**PROBLEM REQUIREMENTS:** Nothing below is to be printed except the lines between the line holding "Implicit Types (fieldnames" and the line holding "Csv.row_dict fieldnames row d !! name", inclusive, each exactly as it appears.

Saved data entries

Lemma deliver_quiet (env : Env) (batch : list (string * client_event)) :
  within 0 (deliver env batch).
Proof.
  induction batch as [|[token ev] batch IH]; cbn [deliver]; [quiet|].
  apply quiet_bind; [apply listen_quiet|done].
Qed.

Lemma new_Client_quiet (token : string) : within 0 (new_Client token).
Proof.
  unfold new_Client. destruct (valid_clientId token); [|apply within_throw].
  intros w. exists [NewClient (next_handle w) token]. split; [|done].
  unfold actions. cbn. by rewrite fmap_app.
Qed.

Lemma initializeClient_quiet (token : string) :
  within 0 (initializeClient token).
Proof.
  unfold initializeClient. apply quiet_bind; [quiet|]. intros m.
  destruct (bool_decide _); [quiet|].
  apply quiet_bind; [apply new_Client_quiet|quiet].
Qed.

Lemma removeSession_quiet (env : Env) (token : string) :
  within 0 (removeSession env token).
Proof.
  quiet.
Qed.

Lemma sleep_within (env : Env) (ms : nat) : within ms (sleep env ms).
Proof.
  unfold sleep. apply (within_weaken (slept [Sleep ms] + 0)); [cbn; lia|].
  apply within_bind; [apply within_perform|]. intros _ w.
  destruct (inbox w) as [|batch later] eqn:E.
  - exists []. by rewrite app_nil_r.
  - destruct (deliver_quiet env batch (with_inbox later w)) as (es & He & Hs).
    exists es. by rewrite He.
Qed.
(* ===================================================================== *)
(** ** The request body                                                   *)
(* ===================================================================== *)

(** C9, as stated, fails: the code field of the body sent is the upper-case
    [UNKNOWN], so the body is not the one with the placeholder [unknown]; and
    a price that is not a number is printed, on a runtime that follows ISO C,
    as [nan], which has no decimals. *)
Lemma RoxSignal_placeholder_is_upper_case :
  bodies_sent
    (log_of (RoxSignal 3 bars_out bars_price bars_vol [] service_up))
  = [json_request "UNKNOWN" "10.00" "500.00"] /\
  json_request "UNKNOWN" "10.00" "500.00"
  <> json_request "unknown" "10.00" "500.00" /\
  bodies_sent (log_of (RoxSignal 1 [S754_nan] [S754_nan] [f_500] [] service_up))
  = [json_request "UNKNOWN" "nan" "500.00"] /\
  ~ two_decimals "nan".
Proof.
  split; [vm_compute; reflexivity|].
  split; [discriminate|].
  split; [vm_compute; reflexivity|].
  intros (sgn & int & d1 & d2 & Heq & _ & Hne & _).
  apply (f_equal String.length) in Heq.
  rewrite !length_append in Heq. simpl in Heq.
  destruct int; [now apply Hne | simpl in Heq; lia].
Qed.

(** A NaN whose sign bit is set, on a runtime that prints it as [-nan]. *)
Example RoxSignal_sign_bit_nan :
  bodies_sent
    (log_of (RoxSignal 1 [S754_nan] [S754_nan] [f_500] []
               (fresh_world [printing "-nan" "" (served 1 200 "1.00")])))
  = [json_request "UNKNOWN" "-nan" "500.00"].
Proof. vm_compute. reflexivity. Qed.

(** C9, amended. Every request [RoxSignal] sends has as its body the JSON
    object with exactly the fields [code], [price] and [vol], where [code] is
    the placeholder [UNKNOWN] in upper case. When the last price is finite,
    the [price] field is that price printed by [%.2f]: an optional minus,
    digits, a point and exactly two digits; and so for the last volume and
    the [vol] field. What is printed for a price or a volume that is not
    finite is the runtime's own text and is left open. One such request is
    sent when the three handles are obtained, none otherwise. *)
Theorem RoxSignal_request_body
    (DataLen : Z) (pfOUT pfINa pfINb pfINc : list float) (w : World) :
  0 < DataLen ->
  host_arrays DataLen pfOUT pfINa pfINb ->
  exists (lastPrice lastVol : float) (priceText volText : string)
         (out : list float) (w' : World) (tr : list Call),
    pfINa !! Z.to_nat (DataLen - 1) = Some lastPrice /\
    pfINb !! Z.to_nat (DataLen - 1) = Some lastVol /\
    RoxSignal DataLen pfOUT pfINa pfINb pfINc w = Returns (out, w') /\
    log w' = (log w ++ tr)%list /\
    bodies_sent tr
    = (if reaches_send (next w)
       then [json_request "UNKNOWN" priceText volText]
       else []) /\
    (is_finite lastPrice = true ->
     CRT.fixed_text lastPrice = Some priceText /\ two_decimals priceText) /\
    (is_finite lastVol = true ->
     CRT.fixed_text lastVol = Some volText /\ two_decimals volText).
Proof.
  intros Hpos (Hout & Hla & Hlb & Hfa & Hfb).
  destruct (last_float DataLen pfINa Hpos Hla Hfa) as (lastPrice & Ha & Hpa).
  destruct (last_float DataLen pfINb Hpos Hlb Hfb) as (lastVol & Hb & Hpb).
  exists lastPrice, lastVol,
    (CRT.fmt_2f (price_text (next w)) lastPrice),
    (CRT.fmt_2f (vol_text (next w)) lastVol).
  eexists. eexists.
  exists (calls "UNKNOWN" lastPrice lastVol (next w)).
  split; [exact Ha|]. split; [exact Hb|].
  split; [exact (RoxSignal_run DataLen pfOUT pfINa pfINb pfINc lastPrice lastVol
                   w Hpos Hout Ha Hb Hpa Hpb)|].
  split; [reflexivity|].
  split; [rewrite calls_bodies, payload_is_json; reflexivity|].
  split; intros Hfin;
    destruct (fixed_text_two_decimals _ Hfin) as (t & Ht & Htwo & Hfmt);
    rewrite Hfmt; auto.
Qed.

(* ===================================================================== *)
(** ** The theorems at one refresh of three bars                          *)
(* ===================================================================== *)

Lemma f_10_is_float : is_float f_10 = true.
Proof. reflexivity. Defined.

Lemma f_500_is_float : is_float f_500 = true.
Proof. reflexivity. Defined.

Lemma unknown_is_short : (String.length "UNKNOWN" <= 140)%nat.
Proof. simpl. lia. Defined.

Lemma three_bars : 0 < 3.
Proof. reflexivity. Defined.

Lemma bars_are_host_arrays : host_arrays 3 bars_out bars_price bars_vol.
Proof. repeat split; repeat constructor. Defined.

Lemma error_page_is_failure : network_failure (next service_failing).
Proof. do 7 right. reflexivity. Defined.
Example reader_short_row :
  get_csv_collection [["Artist"; "Title"; "Year"]; ["Miles Davis"]] None
  = inr [query (CStr "Miles Davis") CNone CNone].
Proof. reflexivity. Qed.

Example reader_last_column_of_a_name_wins :
  get_csv_collection [["Artist"; "Title"; "Year"; "Title"];
                      ["a"; "first"; "1959"; "second"]] None
  = inr [query (CStr "a") (CStr "second") (CStr "1959")].
Proof. reflexivity. Qed.

Example run_two_records :
  let script :=
    [Some (Fixture.found 1 "Kind of Blue"); Some (Fixture.added "3");
     Some Fixture.not_found] in
  let run :=
    update_discogs_collection Fixture.scripted Fixture.no_repr Fixture.session
      "u" [Fixture.r1; Fixture.r2] None script in
  result run = Returned tt
  /\ trace run
     = [EvGet (search_url Fixture.r1); EvPost (collection_url "u" +:+ "1");
        EvSleep 60; EvGet (search_url Fixture.r2)].
Proof. by vm_compute. Qed.

(** ** The CSV reader *)

Section Reader.

Implicit Types (fieldnames row : list string) (d : gmap string cell).

Lemma row_dict_nil fieldnames d :
  Csv.row_dict fieldnames [] d
  = fold_left (fun d k => <[k := CNone]> d) fieldnames d.
Proof. by destruct fieldnames. Qed.

(** The row dictionary agrees with the lookup by position. *)
Lemma row_dict_lookup name fieldnames : forall row d,
  Csv.row_dict fieldnames row d !! name
  = match lookup_column name fieldnames row with
    | Some c => Some c
    | None => d !! name
    end.
Proof.
  induction fieldnames as [| k ks IH]; intros row d.
  - by destruct row.
  - destruct row as [| v vs].
    + rewrite row_dict_nil. cbn [fold_left]. rewrite <- row_dict_nil.
      rewrite IH. cbn [lookup_column tail].
      destruct (lookup_column name ks []); [done |].
      destruct (String.eqb_spec k name) as [-> | Hne].
      * by rewrite lookup_insert_eq.
      * by rewrite lookup_insert_ne.
    + cbn [Csv.row_dict]. rewrite IH. cbn [lookup_column tail].
      destruct (lookup_column name ks vs); [done |].
      destruct (String.eqb_spec k name) as [-> | Hne].
      * by rewrite lookup_insert_eq.
      * by rewrite lookup_insert_ne.
Qed.

Lemma lookup_column_None name fieldnames : forall row,
  lookup_column name fieldnames row = None <-> name ∉ fieldnames.
Proof.
  induction fieldnames as [| k ks IH]; intros row; cbn [lookup_column].
  - split; [intros _; apply not_elem_of_nil | done].
  - rewrite not_elem_of_cons.
    destruct (lookup_column name ks (tail row)) eqn:Hl.
    + split; [done |]. intros [_ Hks].
      apply (IH (tail row)) in Hks. congruence.
    + apply (IH (tail row)) in Hl.
      destruct (String.eqb_spec k name) as [-> | Hne].
      * split; [done | by intros [? _]].
      * split; [intros _; split; [congruence | done] | done].
Qed.

Lemma row_lookup_present name fieldnames row :
  name ∈ fieldnames ->
  Csv.row_dict fieldnames row ∅ !! name = Some (column name fieldnames row).
Proof.
  intros Hin. rewrite row_dict_lookup. unfold column.
  destruct (lookup_column name fieldnames row) eqn:Hl; [done |].
  by apply lookup_column_None in Hl.
Qed.

Lemma row_lookup_absent name fieldnames row :
  name ∉ fieldnames -> Csv.row_dict fieldnames row ∅ !! name = None.
Proof.
  intros Hin. rewrite row_dict_lookup.
  apply (lookup_column_None name fieldnames row) in Hin. by rewrite Hin.
Qed.

Lemma record_of_row_present fieldnames row :
  has_required_columns fieldnames ->
  record_of_row (Csv.row_dict fieldnames row ∅)
  = inr (query_of_row fieldnames row).
Proof.
  intros (Ha & Ht & Hy). unfold record_of_row.
  by rewrite !row_lookup_present.
Qed.

(** With a column missing, every row fails, and with the same key. *)
Lemma record_of_row_missing fieldnames :
  ~ has_required_columns fieldnames ->
  exists key,
    (key ∈ ["Artist"; "Title"; "Year"]) /\ (key ∉ fieldnames)
    /\ forall row,
         record_of_row (Csv.row_dict fieldnames row ∅)
         = inl (KeyError (JStr key)).
Proof.
  intros Hmiss. unfold record_of_row.
  destruct (decide ("Artist" ∈ fieldnames)) as [Ha | Ha].
  2: { exists "Artist". split_and!; [set_solver | done |].
       intros row. by rewrite row_lookup_absent. }
  destruct (decide ("Title" ∈ fieldnames)) as [Ht | Ht].
  2: { exists "Title". split_and!; [set_solver | done |].
       intros row. rewrite row_lookup_present by done.
       by rewrite row_lookup_absent. }
  destruct (decide ("Year" ∈ fieldnames)) as [Hy | Hy].
  2: { exists "Year". split_and!; [set_solver | done |].
       intros row. rewrite !row_lookup_present by done.
       by rewrite row_lookup_absent. }
  destruct Hmiss. by split_and!.
Qed.

(** The reading loop drops the rows counted up to [skip] and turns the
    others into records, in order. *)
Lemma read_rows_spec skip rows : forall count collection,
  read_rows skip count rows collection
  = match records_of (drop (Z.to_nat (skip - count + 1)) rows) with
    | inl e => inl e
    | inr rs => inr (collection ++ rs)%list
    end.
Proof.
  induction rows as [| row rows IH]; intros count collection.
  - rewrite drop_nil. cbn. by rewrite app_nil_r.
  - cbn [read_rows]. destruct (Z.leb_spec count skip) as [Hle | Hgt].
    + rewrite IH.
      replace (Z.to_nat (skip - count + 1))
        with (S (Z.to_nat (skip - (count + 1) + 1))) by lia.
      done.
    + replace (Z.to_nat (skip - count + 1)) with 0%nat by lia.
      rewrite drop_0. cbn [records_of].
      destruct (record_of_row row) as [e | r]; [done |].
      rewrite IH.
      replace (Z.to_nat (skip - (count + 1) + 1)) with 0%nat by lia.
      rewrite drop_0.
      destruct (records_of rows) as [e | rs]; [done |].
      by rewrite <- app_assoc.
Qed.

Lemma get_csv_collection_spec lines skip_kw :
  get_csv_collection lines skip_kw
  = records_of (drop (Z.to_nat (default 0 skip_kw)) (Csv.DictReader lines)).
Proof.
  unfold get_csv_collection. rewrite read_rows_spec.
  replace (default 0 skip_kw - 1 + 1) with (default 0 skip_kw) by lia.
  by destruct (records_of _).
Qed.

Lemma DictReader_cons fieldnames rest :
  Csv.DictReader (fieldnames :: rest)
  = (fun row => Csv.row_dict fieldnames row ∅) <$> data_rows rest.
Proof. done. Qed.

**ANSWER FOR THE TASK:**
Implicit Types (fieldnames row : list string) (d : gmap string cell).

Lemma row_dict_nil fieldnames d :
  Csv.row_dict fieldnames [] d
  = fold_left (fun d k => <[k := CNone]> d) fieldnames d.
Proof. by destruct fieldnames. Qed.

(** The row dictionary agrees with the lookup by position. *)
Lemma row_dict_lookup name fieldnames : forall row d,
  Csv.row_dict fieldnames row d !! name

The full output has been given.